DATA PROVIDED Start Marker

(** C3.  A [Deleted] event replaces the contents of the store by empty
    tables as a whole, whatever the store held: afterwards, for every
    ARN, the two exact lookups return the empty record with
    [UserNotFound] and [RoleNotFound], the two scans have the empty record
    with [UserARNLikeNotMatched] and [RoleARNLikeNotMatched] as their only
    result, and [AWSAccount] is false for every account id. *)
Theorem Deleted_event_empties_store (ms : configmap.MapStore) (r : watch.Event) :
  watch.Type_ r = watch.Deleted →
  let ms' := configmap.processEvent ms r in
  ms' = configmap.Build_MapStore ∅ ∅ ∅ ∅ ∅
  ∧ ∀ arn : string,
      configmap.UserMapping ms' arn = (UserMapping.zero, Some UserNotFound)
      ∧ configmap.RoleMapping ms' arn = (RoleMapping.zero, Some RoleNotFound)
      ∧ (∀ res, configmap.UserArnLikeMapping ms' arn res
                ↔ res = (UserMapping.zero, Some UserARNLikeNotMatched))
      ∧ (∀ res, configmap.RoleArnLikeMapping ms' arn res
                ↔ res = (RoleMapping.zero, Some RoleARNLikeNotMatched))
      ∧ configmap.AWSAccount ms' arn = false.
Proof.
  intros Hr. unfold configmap.processEvent. rewrite Hr. simpl.
  split; [done |]. intros arn. split_and!; try done.
  - intros res. split.
    + intros [visit Hv]. simpl in Hv. apply ranges_empty in Hv. by subst.
    + intros ->.
      apply (configmap.UserArnLikeMapping_run (configmap.Build_MapStore ∅ ∅ ∅ ∅ ∅)
               arn []).
      by apply ranges_empty.
  - intros res. split.
    + intros [visit Hv]. simpl in Hv. apply ranges_empty in Hv. by subst.
    + intros ->.
      apply (configmap.RoleArnLikeMapping_run (configmap.Build_MapStore ∅ ∅ ∅ ∅ ∅)
               arn []).
      by apply ranges_empty.
Qed.
End tables.

Section duplicates.
Context {lib : Lib}.

(** The tables after the loop over the role mappings. *)
Lemma addRoleMappings_tables ms : ∀ fm fm',
  file.addRoleMappings ms fm = Ok fm' →
  (∀ k, file.lowercaseRoleMap fm' !! k
        = from_option Some (file.lowercaseRoleMap fm !! k)
                      (last_such (static_role_exact_key k) ms))
  ∧ (∀ k, file.roleArnLikeMap fm' !! k
          = from_option Some (file.roleArnLikeMap fm !! k)
                        (last_such (static_role_pattern_key k) ms))
  ∧ file.lowercaseUserMap fm' = file.lowercaseUserMap fm
  ∧ file.userArnLikeMap fm' = file.userArnLikeMap fm
  ∧ file.accountMap fm' = file.accountMap fm.
Proof.
  induction ms as [|m ms IH]; intros fm fm' Hadd.
  - injection Hadd as <-. by split_and!.
  - destruct (addRoleMappings_cons m ms fm) as [[Hv _]|[_ [e E]]]; [| congruence].
    simpl in Hadd.
    destruct Hv as [(Ha & Hl & c & Hc)|(Ha & Hl & Hp)].
    + rewrite Hc in Hadd. revert Hadd. case_fields. intros Hadd.
      apply IH in Hadd as (Hre & Hrp & -> & -> & ->). split_and!; try done.
      * intros k. rewrite Hre, last_such_cons. simpl.
        destruct (last_such _ ms); [done |]. simpl.
        unfold static_role_exact_key. rewrite Hc. case_fields.
        -- subst. by rewrite lookup_insert_eq.
        -- by rewrite lookup_insert_ne.
      * intros k. rewrite Hrp, last_such_cons. simpl.
        destruct (last_such _ ms); [done |]. simpl.
        unfold static_role_pattern_key. by case_fields.
    + rewrite Hp in Hadd. revert Hadd. case_fields. intros Hadd.
      apply IH in Hadd as (Hre & Hrp & -> & -> & ->). split_and!; try done.
      * intros k. rewrite Hre, last_such_cons. simpl.
        destruct (last_such _ ms); [done |]. simpl.
        unfold static_role_exact_key. by case_fields.
      * intros k. rewrite Hrp, last_such_cons. simpl.
        destruct (last_such _ ms); [done |]. simpl.
        unfold static_role_pattern_key. case_fields.
        -- subst. by rewrite lookup_insert_eq.
        -- by rewrite lookup_insert_ne.
Qed.

Lemma addUserMappings_tables ms : ∀ fm fm',
  file.addUserMappings ms fm = Ok fm' →
  (∀ k, file.lowercaseUserMap fm' !! k
        = from_option Some (file.lowercaseUserMap fm !! k)
                      (last_such (static_user_exact_key k) ms))
  ∧ (∀ k, file.userArnLikeMap fm' !! k
          = from_option Some (file.userArnLikeMap fm !! k)
                        (last_such (static_user_pattern_key k) ms))
  ∧ file.lowercaseRoleMap fm' = file.lowercaseRoleMap fm
  ∧ file.roleArnLikeMap fm' = file.roleArnLikeMap fm
  ∧ file.accountMap fm' = file.accountMap fm.
Proof.
  induction ms as [|m ms IH]; intros fm fm' Hadd.
  - injection Hadd as <-. by split_and!.
  - destruct (addUserMappings_cons m ms fm) as [[Hv _]|[_ [e E]]]; [| congruence].
    simpl in Hadd.
    destruct Hv as [(Ha & Hl & c & Hc)|(Ha & Hl & Hp)].
    + rewrite Hc in Hadd. revert Hadd. case_fields. intros Hadd.
      apply IH in Hadd as (Hre & Hrp & -> & -> & ->). split_and!; try done.
      * intros k. rewrite Hre, last_such_cons. simpl.
        destruct (last_such _ ms); [done |]. simpl.
        unfold static_user_exact_key. rewrite Hc. case_fields.
        -- subst. by rewrite lookup_insert_eq.
        -- by rewrite lookup_insert_ne.
      * intros k. rewrite Hrp, last_such_cons. simpl.
        destruct (last_such _ ms); [done |]. simpl.
        unfold static_user_pattern_key. by case_fields.
    + rewrite Hp in Hadd. revert Hadd. case_fields. intros Hadd.
      apply IH in Hadd as (Hre & Hrp & -> & -> & ->). split_and!; try done.
      * intros k. rewrite Hre, last_such_cons. simpl.
        destruct (last_such _ ms); [done |]. simpl.
        unfold static_user_exact_key. by case_fields.
      * intros k. rewrite Hrp, last_such_cons. simpl.
        destruct (last_such _ ms); [done |]. simpl.
        unfold static_user_pattern_key. case_fields.
        -- subst. by rewrite lookup_insert_eq.
        -- by rewrite lookup_insert_ne.
Qed.

Lemma addAccounts_tables ids : ∀ fm,
  file.lowercaseRoleMap (file.addAccounts ids fm) = file.lowercaseRoleMap fm
  ∧ file.roleArnLikeMap (file.addAccounts ids fm) = file.roleArnLikeMap fm
  ∧ file.lowercaseUserMap (file.addAccounts ids fm) = file.lowercaseUserMap fm
  ∧ file.userArnLikeMap (file.addAccounts ids fm) = file.userArnLikeMap fm.
Proof.
  unfold file.addAccounts. induction ids as [|id ids IH]; intros fm; simpl.
  - done.
  - destruct (IH (file.set_accountMap id true fm)) as (-> & -> & -> & ->). done.
Qed.

(** The four tables of a mapper that [NewFileMapper] returns. *)
Lemma NewFileMapper_tables cfg fm :
  file.NewFileMapper cfg = Ok fm →
  ∀ k,
    file.lowercaseRoleMap fm !! k
    = last_such (static_role_exact_key k) (RoleMappings cfg)
    ∧ file.roleArnLikeMap fm !! k
      = last_such (static_role_pattern_key k) (RoleMappings cfg)
    ∧ file.lowercaseUserMap fm !! k
      = last_such (static_user_exact_key k) (UserMappings cfg)
    ∧ file.userArnLikeMap fm !! k
      = last_such (static_user_pattern_key k) (UserMappings cfg).
Proof.
  unfold file.NewFileMapper. intros Hnew k.
  destruct (file.addRoleMappings _ _) as [fm1|] eqn:E1; [| done].
  destruct (file.addUserMappings _ _) as [fm2|] eqn:E2; [| done].
  injection Hnew as <-.
  apply addRoleMappings_tables in E1 as (Hre & Hrp & Hu1 & Hu2 & _).
  apply addUserMappings_tables in E2 as (Hue & Hup & Hr1 & Hr2 & _).
  destruct (addAccounts_tables (AutoMappedAWSAccounts cfg) fm2) as (-> & -> & -> & ->).
  rewrite Hr1, Hr2, Hre, Hrp, Hue, Hup, Hu1, Hu2. simpl. rewrite !lookup_empty.
  split_and!; by destruct (last_such _ _).
Qed.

DATA PROVIDED End Marker

> _EXERCISE GOAL_
Reproduce the records above line by line, without any change, up to and including the line that holds "(RoleMapping.zero, Some RoleNotFound)".

> _THE ANSWER_
(** C3.  A [Deleted] event replaces the contents of the store by empty
    tables as a whole, whatever the store held: afterwards, for every
    ARN, the two exact lookups return the empty record with
    [UserNotFound] and [RoleNotFound], the two scans have the empty record
    with [UserARNLikeNotMatched] and [RoleARNLikeNotMatched] as their only
    result, and [AWSAccount] is false for every account id. *)
Theorem Deleted_event_empties_store (ms : configmap.MapStore) (r : watch.Event) :
  watch.Type_ r = watch.Deleted →
  let ms' := configmap.processEvent ms r in
  ms' = configmap.Build_MapStore ∅ ∅ ∅ ∅ ∅
  ∧ ∀ arn : string,
      configmap.UserMapping ms' arn = (UserMapping.zero, Some UserNotFound)
      ∧ configmap.RoleMapping ms' arn = (RoleMapping.zero, Some RoleNotFound)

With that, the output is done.